Facilities

Re-circulating Water Tunnel Facility: A re-circulating water tunnel, manufactured by ELD Inc., is available to use at the Laboratory for Fluid-Structure Interactions Studies (FSI Lab) at the Mechanical Engineering Department at UMass Dartmouth. The water tunnel has a test-section of 45 cm by 45 cm by 150 cm. The flow velocity can be varied from 0.03 m/s to 1.0 m/s, and the turbulence intensity of the tunnel is less than 1\%. This water tunnel is equipped with a gravity driven dye and hydrogen bubble imaging system for flow visualization.

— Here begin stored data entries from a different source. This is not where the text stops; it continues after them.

(* ===== verification/BinanceTradeParser.v ===== *)
(** * The provider boundary

    src/binance_trade_parser.cpp: one text message of a Binance combined
    stream becomes a [MarketEvent] or is refused with a reason. *)
From S2P Require Import Prelude CxxStrings MarketEvent CxxNumeric Json JsonTree MarketEventJson.

(** ** The code *)
Section Code.
Context `{JsonOps}.

(** The file's own copy of [fail]; [error_out] is [None] when null. *)
Definition fail (error_out : option string) (message : string) : bool * option string :=
  (false, match error_out with None => None | Some _ => Some message end).

Definition refuse (error_out : option string) (message : string)
    : outcome (option MarketEvent * option string) :=
  Ok (None, (fail error_out message).2).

Subsonic Wind Tunnel: A subsonic wind tunnel is available at FSI lab. The closed-section wind tunnel has a test section of 45 cm ×45 cm ×150 cm. The flow velocity can be varied from 1.0 m/s to 20 m/s. The wind tunnel is equipped with two flow measurement devices: a hot wire anemometer running in parallel with a vane anemometer to accurately measure the magnitude of the velocity of the airflow through the test chamber.

 

This subsonic wind tunnel is designed such that it can be added as a module on top of the re-circulating water tunnel for experiments that requires two-phase flow testing.

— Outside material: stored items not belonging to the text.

(* ===== verification/BoundedQueue.v ===== *)
(** * The bounded queue: its critical sections

    include/tickforge/bounded_queue.hpp.  Everything a call does while it holds
    [mutex_] is one function of the queue's fields; QueueThreads.v puts the
    functions into threads with the mutex and the two condition variables.
    [std::size_t] values here are sizes of containers and a constant, never
    computed with, and are [nat]. *)
From S2P Require Import Prelude.

(** ** The fields and what each call does under the lock *)
Record BoundedQueue (T : Type) := {
  capacity_ : nat;
  queue_ : list T;
  high_water_mark_ : nat;
  shutdown_ : bool
}.
Arguments capacity_ {T} _.
Arguments queue_ {T} _.
Arguments high_water_mark_ {T} _.
Arguments shutdown_ {T} _.
Arguments Build_BoundedQueue {T} _ _ _ _.

#[export] Instance BoundedQueue_eq_dec `{EqDecision T} : EqDecision (BoundedQueue T).
Proof. solve_decision. Defined.

Section Code.
Context {T : Type}.
Implicit Types (q : BoundedQueue T) (x : T).

Definition BoundedQueue_new (capacity : nat) : BoundedQueue T :=
  {| capacity_ := capacity; queue_ := []; high_water_mark_ := 0; shutdown_ := false |}.

(** The predicates of the two [wait]s. *)
Definition can_push q : bool :=
  bool_decide (length (queue_ q) < capacity_ q) || shutdown_ q.
Definition can_pop q : bool :=
  bool_decide (queue_ q <> []) || shutdown_ q.

(** [push] from the end of its wait to [lock.unlock()]. *)
Definition push_locked x q : bool * BoundedQueue T :=
  if shutdown_ q then (false, q) else
  let queue := queue_ q ++ [x] in
  let mark := if bool_decide (high_water_mark_ q < length queue)
              then length queue else high_water_mark_ q in
  (true, {| capacity_ := capacity_ q; queue_ := queue; high_water_mark_ := mark;
            shutdown_ := shutdown_ q |}).

(** [pop] from the end of its wait to [lock.unlock()]: the item moved into
    [out], or [None] when it returns false. *)
Definition pop_locked q : option T * BoundedQueue T :=
  match queue_ q with
  | [] => (None, q)
  | x :: queue =>
      (Some x, {| capacity_ := capacity_ q; queue_ := queue;
                  high_water_mark_ := high_water_mark_ q; shutdown_ := shutdown_ q |})
  end.

Definition shutdown_locked q : BoundedQueue T :=
  {| capacity_ := capacity_ q; queue_ := queue_ q;
     high_water_mark_ := high_water_mark_ q; shutdown_ := true |}.

Definition size q : nat := length (queue_ q).
Definition capacity q : nat := capacity_ q.
Definition highWaterMark q : nat := high_water_mark_ q.

(** A whole call made when no other thread is inside: [None] when it blocks. *)
Definition push x q : option (bool * BoundedQueue T) :=
  if can_push q then Some (push_locked x q) else None.
Definition pop q : option (option T * BoundedQueue T) :=
  if can_pop q then Some (pop_locked q) else None.
End Code.

(** ** The contract

    What a client may rely on: a first-in first-out channel of bounded length
    that can be closed, with the largest length it ever had. *)
Record channel (T : Type) := { items : list T; closed : bool; peak : nat }.
Arguments items {T} _.
Arguments closed {T} _.
Arguments peak {T} _.
Arguments Build_channel {T} _ _ _.

(** The calls as the client sees them take effect. *)
Inductive label (T : Type) :=
  | Pushed (x : T)      (* push(x) took effect and will return true *)
  | Refused             (* push returned false *)
  | Popped (x : T)      (* pop handed x out and will return true *)
  | Drained             (* pop returned false *)
  | Closed              (* shutdown() set the flag *)
  | Tau.                (* nothing the client sees *)
Arguments Pushed {T} _.
Arguments Refused {T}.
Arguments Popped {T} _.
Arguments Drained {T}.
Arguments Closed {T}.
Arguments Tau {T}.

Inductive channel_step {T} (cap : nat) : channel T -> label T -> channel T -> Prop :=
  | ch_push l p x :
      length l < cap ->
      channel_step cap (Build_channel l false p) (Pushed x)
        (Build_channel (l ++ [x]) false (p `max` length (l ++ [x])))
  | ch_refuse l p :
      channel_step cap (Build_channel l true p) Refused (Build_channel l true p)
  | ch_pop l b p x :
      channel_step cap (Build_channel (x :: l) b p) (Popped x) (Build_channel l b p)
  | ch_drained p :
      channel_step cap (Build_channel [] true p) Drained (Build_channel [] true p)
  | ch_close l b p :
      channel_step cap (Build_channel l b p) Closed (Build_channel l true p)
  | ch_tau c : channel_step cap c Tau c.

Definition channel_of {T} (q : BoundedQueue T) : channel T :=
  Build_channel (queue_ q) (shutdown_ q) (high_water_mark_ q).

(** The invariant of the fields. *)
Definition queue_wf {T} (q : BoundedQueue T) : Prop :=
  size q <= highWaterMark q <= capacity q.

(** ** Lemmas *)
Section Lemmas.
Context {T : Type}.
Implicit Types (q : BoundedQueue T) (x : T).

Lemma queue_wf_new cap : queue_wf (@BoundedQueue_new T cap).
Proof. unfold queue_wf. cbn. lia. Qed.

Lemma can_push_false q :
  can_push q = false -> shutdown_ q = false /\ capacity_ q <= length (queue_ q).
Proof. unfold can_push. rewrite orb_false_iff, bool_decide_eq_false. intros []; split; [done|lia]. Qed.

Lemma can_pop_false q : can_pop q = false -> shutdown_ q = false /\ queue_ q = [].
Proof.
  unfold can_pop. rewrite orb_false_iff, bool_decide_eq_false.
  intros [Hq ->]. split; [done|]. by apply dec_stable.
Qed.

Lemma push_locked_true x q q' :
  push_locked x q = (true, q') ->
  shutdown_ q = false /\ shutdown_ q' = false /\ capacity_ q' = capacity_ q /\
  queue_ q' = queue_ q ++ [x] /\
  high_water_mark_ q' = high_water_mark_ q `max` length (queue_ q ++ [x]).
Proof.
  unfold push_locked. destruct (shutdown_ q) eqn:E; [done|]. intros [= <-]. cbn.
  split_and!; try done. case_bool_decide; lia.
Qed.

Lemma push_locked_false x q q' :
  push_locked x q = (false, q') -> shutdown_ q = true /\ q' = q.
Proof. unfold push_locked. destruct (shutdown_ q) eqn:E; [|done]. by intros [= <-]. Qed.

Lemma pop_locked_Some x q q' :
  pop_locked q = (Some x, q') ->
  queue_ q = x :: queue_ q' /\ capacity_ q' = capacity_ q /\
  shutdown_ q' = shutdown_ q /\ high_water_mark_ q' = high_water_mark_ q.
Proof. unfold pop_locked. destruct (queue_ q); [done|]. by intros [= -> <-]. Qed.

Lemma pop_locked_None q q' : pop_locked q = (None, q') -> queue_ q = [] /\ q' = q.
Proof. unfold pop_locked. destruct (queue_ q); [|done]. by intros [= <-]. Qed.

(** A push that found the predicate true really had room. *)
Lemma can_push_room x q q' :
  can_push q = true -> push_locked x q = (true, q') -> length (queue_ q) < capacity_ q.
Proof.
  unfold can_push. intros Hc (Hs & _)%push_locked_true. rewrite Hs, orb_false_r in Hc.
  by apply bool_decide_eq_true in Hc.
Qed.

Lemma push_locked_wf x q q' :
  queue_wf q -> can_push q = true -> push_locked x q = (true, q') -> queue_wf q'.
Proof.
  unfold queue_wf, size, highWaterMark, capacity. intros Hwf Hc Hp.
  pose proof (can_push_room _ _ _ Hc Hp).
  apply push_locked_true in Hp as (_ & _ & -> & -> & ->). rewrite length_app. cbn. lia.
Qed.

Lemma pop_locked_wf o q q' : queue_wf q -> pop_locked q = (o, q') -> queue_wf q'.
Proof.
  unfold queue_wf, size, highWaterMark, capacity. destruct o.
  - intros Hwf (Hq & -> & _ & ->)%pop_locked_Some. rewrite Hq in Hwf. cbn in Hwf. lia.
  - by intros ? [_ ->]%pop_locked_None.
Qed.

(** The critical sections do what the contract says. *)
Lemma push_channel x q b q' :
  can_push q = true -> push_locked x q = (b, q') ->
  channel_step (capacity_ q) (channel_of q) (if b then Pushed x else Refused) (channel_of q').
Proof.
  intros Hc Hp. unfold channel_of. destruct b.
  - pose proof (can_push_room _ _ _ Hc Hp).
    apply push_locked_true in Hp as (-> & -> & _ & -> & ->). by constructor.
  - apply push_locked_false in Hp as [Hs ->]. rewrite Hs. by constructor.
Qed.

Lemma pop_channel q o q' :
  can_pop q = true -> pop_locked q = (o, q') ->
  channel_step (capacity_ q) (channel_of q)
    (match o with Some x => Popped x | None => Drained end) (channel_of q').
Proof.
  intros Hc Hp. unfold channel_of. destruct o as [x|].
  - apply pop_locked_Some in Hp as (-> & _ & -> & ->). by constructor.
  - apply pop_locked_None in Hp as [Hq ->]. unfold can_pop in Hc. rewrite Hq in Hc.
    cbn in Hc. rewrite Hq, Hc. by constructor.
Qed.

Lemma shutdown_channel q :
  channel_step (capacity_ q) (channel_of q) Closed (channel_of (shutdown_locked q)).
Proof. constructor. Qed.
End Lemmas.

#[export] Hint Resolve queue_wf_new push_locked_wf pop_locked_wf : tickforge.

Time-Resolved Volumetric Particle Tracking velocimetry (TR-PTV): At the FSI lab, we have access to an optical method of quantitative flow visualization using particle tracking velocimetry (PTV). Our state-of-the art system consists of particles illuminated by a 300 × 100 mm^2 LED (FLASHLIGHT 300 array, LaVision). The recording system is a four-camera Minishaker box (LaVision), equipped with 8, 12 and 16 mm focal length lenses placed at a working distance from the central vertical plane of the volume of interest. The flashlight and set of cameras are triggered simultaneously using a LaVision Programmable Timing Unit (PTU) driven by DaVis 10 acquisition software. PTV data processed by the Shake The Box (STB) algorithm allows for the time resolved, three dimensional (3D) 3 components (3C) measurement of Lagrangian velocities for a large number of tracked particles in a volume of interest that can be used for quantitative flow visualization for the water/wind tunnel experiments. The video below shows our measurements of vorticity and velocity field around a circular cylinder, undergoing large-amplitude vortex-induced vibration at Re=2,800.

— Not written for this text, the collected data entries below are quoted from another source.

Lemma inv_pop_steps cap q ths i o q' :
  inv cap (Cfg q ths) -> ths !! i = Some PopReady ->
  (can_pop q = false -> inv cap (Cfg q (<[i:=PopWait]> ths))) /\
  (can_pop q = true -> pop_locked q = (o, q') ->
   inv cap (Cfg q' (<[i:=match o with Some x => PopNotify x | None => Idle end]> ths))).
Proof.
  intros [Hwf Hcap Hpop Hpush Hsp Hsq Hfl] Hi. cbn in *. split.
  - intros [Hs Hq]%can_pop_false. counts_at Hi (@PopWait T). cbn in *.
    assert (length (queue_ q) = 0) by (by rewrite Hq). close_inv.
  - intros Hc Hp. pose proof (pop_locked_wf o q q' Hwf Hp). destruct o as [x|].
    + apply pop_locked_Some in Hp as (Hq & Hcap' & Hs & _).
      counts_at Hi (PopNotify x). cbn in *.
      assert (length (queue_ q) = S (length (queue_ q'))) by (by rewrite Hq).
      rewrite <-Hs in *. close_inv.
    + apply pop_locked_None in Hp as [Hq ->]. counts_at Hi (@Idle T).
      unfold can_pop in Hc. rewrite Hq in Hc. cbn in *.
      assert (length (queue_ q) = 0) by (by rewrite Hq). close_inv.
Qed.

(** Waking thread [j], then thread [i] leaving its call. *)
Lemma inv_push_notify cap q ths i j :
  inv cap (Cfg q ths) -> ths !! i = Some PushNotify -> ths !! j = Some PopWait ->
  inv cap (Cfg q (<[i:=Idle]> (<[j:=PopReady]> ths))).
Proof.
  intros [Hwf Hcap Hpop Hpush Hsp Hsq Hfl] Hi Hj. cbn in *.
  assert (Hi' : (<[j:=PopReady]> ths) !! i = Some PushNotify)
    by (rewrite list_lookup_insert_ne; [done|intros ->; congruence]).
  counts_at Hj (@PopReady T). counts_at Hi' (@Idle T). cbn in *. close_inv.
Qed.

Lemma inv_pop_notify cap q ths i x j y :
  inv cap (Cfg q ths) -> ths !! i = Some (PopNotify x) -> ths !! j = Some (PushWait y) ->
  inv cap (Cfg q (<[i:=Idle]> (<[j:=PushReady y]> ths))).
Proof.
  intros [Hwf Hcap Hpop Hpush Hsp Hsq Hfl] Hi Hj. cbn in *.
  assert (Hi' : (<[j:=PushReady y]> ths) !! i = Some (PopNotify x))
    by (rewrite list_lookup_insert_ne; [done|intros ->; congruence]).
  counts_at Hj (PushReady y). counts_at Hi' (@Idle T). cbn in *. close_inv.
Qed.

Lemma inv_shutdown_steps cap q ths i :
  inv cap (Cfg q ths) ->
  (ths !! i = Some ShutReady -> inv cap (Cfg (shutdown_locked q) (<[i:=ShutNotFull]> ths))) /\
  (ths !! i = Some ShutNotFull ->
     inv cap (Cfg q (map wake_pusher (<[i:=ShutNotEmpty]> ths)))) /\
  (ths !! i = Some ShutNotEmpty ->
     inv cap (Cfg q (map wake_popper (<[i:=Idle]> ths)))).
Proof.
  intros [Hwf Hcap Hpop Hpush Hsp Hsq Hfl]. cbn in *. split_and!; intros Hi.
  - counts_at Hi (@ShutNotFull T). cbn in *. close_inv.
  - counts_at Hi (@ShutNotEmpty T).
    destruct (count_wake_pusher (<[i:=ShutNotEmpty]> ths)) as (? & ? & ? & ? & ? & ? & ? & ?).
    pose proof (count_lookup is_shut_not_full _ _ _ Hi eq_refl). cbn in *.
    assert (shutdown_ q = true) by (apply Hfl; lia). close_inv.
  - counts_at Hi (@Idle T).
    destruct (count_wake_popper (<[i:=Idle]> ths)) as (? & ? & ? & ? & ? & ? & ? & ?).
    pose proof (count_lookup is_shut_not_empty _ _ _ Hi eq_refl). cbn in *.
    assert (shutdown_ q = true) by (apply Hfl; lia). close_inv.
Qed.

Lemma inv_run cap (c c' : config T) l : inv cap c -> run c l c' -> inv cap c'.
Proof.
  intros Hinv Hr. destruct Hr as
    [q ths i x Hi Hc|q ths i x b q' Hi Hc Hp|q ths i j Hi Hj|q ths i Hi Hz
    |q ths i Hi Hc|q ths i o q' Hi Hc Hp|q ths i x j y Hi Hj|q ths i x Hi Hz
    |q ths i Hi|q ths i Hi|q ths i Hi].
  - by apply (inv_push_steps cap q ths i x true q Hinv Hi).
  - by apply (inv_push_steps cap q ths i x b q' Hinv Hi).
  - by apply inv_push_notify.
  - destruct Hinv; counts_at Hi (@Idle T); cbn in *; close_inv.
  - by apply (inv_pop_steps cap q ths i None q Hinv Hi).
  - by apply (inv_pop_steps cap q ths i o q' Hinv Hi).
  - by eapply inv_pop_notify.
  - destruct Hinv; counts_at Hi (@Idle T); cbn in *; close_inv.
  - by apply (inv_shutdown_steps cap q ths i Hinv).
  - by apply (inv_shutdown_steps cap q ths i Hinv).
  - by apply (inv_shutdown_steps cap q ths i Hinv).
Qed.

Lemma inv_spurious cap (c c' : config T) : inv cap c -> spurious c c' -> inv cap c'.
Proof.
  intros [] Hs. destruct Hs as [q ths i x Hi|q ths i Hi]; cbn in *;
    [counts_at Hi (PushReady x)|counts_at Hi (@PopReady T)]; cbn in *; close_inv.
Qed.

Lemma queue_inv_exec cap (c c' : config T) tr : inv cap c -> exec c tr c' -> inv cap c'.
Proof. intros Hi He. induction He; eauto using inv_call, inv_run, inv_spurious. Qed.

Lemma inv_reachable cap n (c : config T) : reachable cap n c -> inv cap c.
Proof. intros [tr He]. eauto using queue_inv_exec, inv_initial. Qed.
End Invariant.

(** ** What the contract implies *)

Definition pushed {T} (tr : list (label T)) : list T :=
  omap (fun l => match l with Pushed x => Some x | _ => None end) tr.
Definition popped {T} (tr : list (label T)) : list T :=
  omap (fun l => match l with Popped x => Some x | _ => None end) tr.

Inductive channel_exec {T} (cap : nat) (c : channel T) : list (label T) -> channel T -> Prop :=
  | channel_exec_refl : channel_exec cap c [] c
  | channel_exec_step tr c1 l c2 :
      channel_exec cap c tr c1 -> channel_step cap c1 l c2 ->
      channel_exec cap c (tr ++ [l]) c2.

Definition channel_new {T} : channel T := Build_channel [] false 0.

Section Channel.
Context {T : Type} (cap : nat).
Implicit Types (c : channel T) (tr : list (label T)).

Lemma channel_fifo c tr c' :
  channel_exec cap c tr c' -> items c ++ pushed tr = popped tr ++ items c'.
Proof.
  unfold pushed, popped.
  induction 1 as [|tr c1 l c2 _ IH Hs]; cbn; [by rewrite app_nil_r|].
  rewrite !omap_app. destruct Hs; cbn in *;
    rewrite ?app_nil_r in *; rewrite ?app_assoc, ?IH, <-?app_assoc; done.
Qed.

Lemma channel_exec_app_inv tr2 : forall c tr1 c',
  channel_exec cap c (tr1 ++ tr2) c' ->
  exists c1, channel_exec cap c tr1 c1 /\ channel_exec cap c1 tr2 c'.
Proof.
  induction tr2 as [|l tr2 IH] using rev_ind; intros c tr1 c' He.
  - rewrite app_nil_r in He. exists c'. split; [done|constructor].
  - rewrite app_assoc in He. inversion He as [E|tr c1 l' c2 He' Hs E]; subst.
    + by destruct (app_cons_not_nil (tr1 ++ tr2) [] l).
    + apply app_inj_tail in E as [-> ->].
      destruct (IH _ _ _ He') as (c0 & ? & ?). exists c0. split; [done|]. by econstructor.
Qed.

Lemma channel_exec_one c l c' : channel_exec cap c [l] c' -> channel_step cap c l c'.
Proof.
  intros He. inversion He as [|tr c1 l' c2 He' Hs E]. destruct tr as [|? []]; [|done..].
  injection E as ->. by inversion He'; subst; [|destruct tr].
Qed.

Lemma channel_split c tr1 l tr2 c' :
  channel_exec cap c (tr1 ++ l :: tr2) c' ->
  exists c1 c2, channel_exec cap c tr1 c1 /\ channel_step cap c1 l c2 /\
    channel_exec cap c2 tr2 c'.
Proof.
  intros (c1 & H1 & H2)%channel_exec_app_inv.
  change (l :: tr2) with ([l] ++ tr2) in H2.
  apply channel_exec_app_inv in H2 as (c2 & H2%channel_exec_one & H3). eauto.
Qed.

Lemma channel_closed_stays c tr c' :
  channel_exec cap c tr c' -> closed c = true -> closed c' = true /\ pushed tr = [].
Proof.
  unfold pushed. induction 1 as [|tr c1 l c2 _ IH Hs]; intros Hc; [done|].
  destruct (IH Hc) as [Hc1 Hp]. rewrite omap_app, Hp. by destruct Hs; cbn in *; simplify_eq.
Qed.

Lemma channel_closed_by c tr c' :
  channel_exec cap c tr c' -> closed c = false -> closed c' = true -> Closed ∈ tr.
Proof.
  induction 1 as [|tr c1 l c2 _ IH Hs]; intros Hc Hc'; [congruence|].
  rewrite elem_of_app. destruct (closed c1) eqn:E; [left; auto|].
  right. apply list_elem_of_singleton. destruct Hs; cbn in *; congruence.
Qed.

(** The items held after the first [k] labels of a trace. *)
Definition held tr (k : nat) : nat :=
  length (pushed (take k tr)) - length (popped (take k tr)).

Lemma channel_held tr c : channel_exec cap channel_new tr c -> held tr (length tr) = length (items c).
Proof.
  intros He%channel_fifo. unfold held. rewrite take_ge by done. cbn in He.
  rewrite He, length_app. lia.
Qed.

High Speed CMOS Cameras (Sony IMX252LLR/LQR): Two high speed cameras with high speed Core DVR are available at the FSI lab. The two high speed cameras have advanced CMOS image sensors with a global shutter function and a 3.45 $\mu m$ pixel that is the smallest class in the industry. This small-sized 3.45 $\mu m$ pixel realizes higher sensitivity and lower noise than that of the existing 5.86 $\mu m$ pixel products, and achieves high picture quality, high resolution and high-speed imaging without focal plane distortion. This setup will give us the ability to record two synchronized recordings at 2048 ×1088 resolution at frame rates up to 264 fps and 755 fps at 640 ×480 pixel resolution. The Core DVR allows for reliable uncompressed video recording, direct to solid state media. The DVR core provides a precise time stamping and camera synchronization. The cameras are C-mount, 10 bits pixel bit depth with 80 MHz Pixel Clock output.

The high-speed cameras are used for (1) spanwise structural response measurements of flexible structures undergoing large amplitude oscillations, and (2) for qualitative flow visualization, using hydrogen bubble technique. The video below shows our flow visualization of the periodic vortex shedding (2S pattern) in the wake of a circular cylinder undergoing large amplitude vortex-induced vibration at Re=1,200.

Other tools and equipment:  At FSI lab, we also have a set of Non-Contacting Displacement Sensor (Panasonic HL-G125), A 6-axis force/torque sensor (ATI Nano17 IP68), a high accuracy motorized translation stage (V-508 PIMag®) combined with a one-axis PIMag® motion controller for magnetic direct drives, a Creality Ender 5 Pro 3D Printer, multiple desktop workstations and a Dell Precision workstation which is a high-end nearly server class computer with the Xeon CPU, 4TB hard drives, and software, such as, DaVis, MATLAB/SIMULINK, and SolidWorks.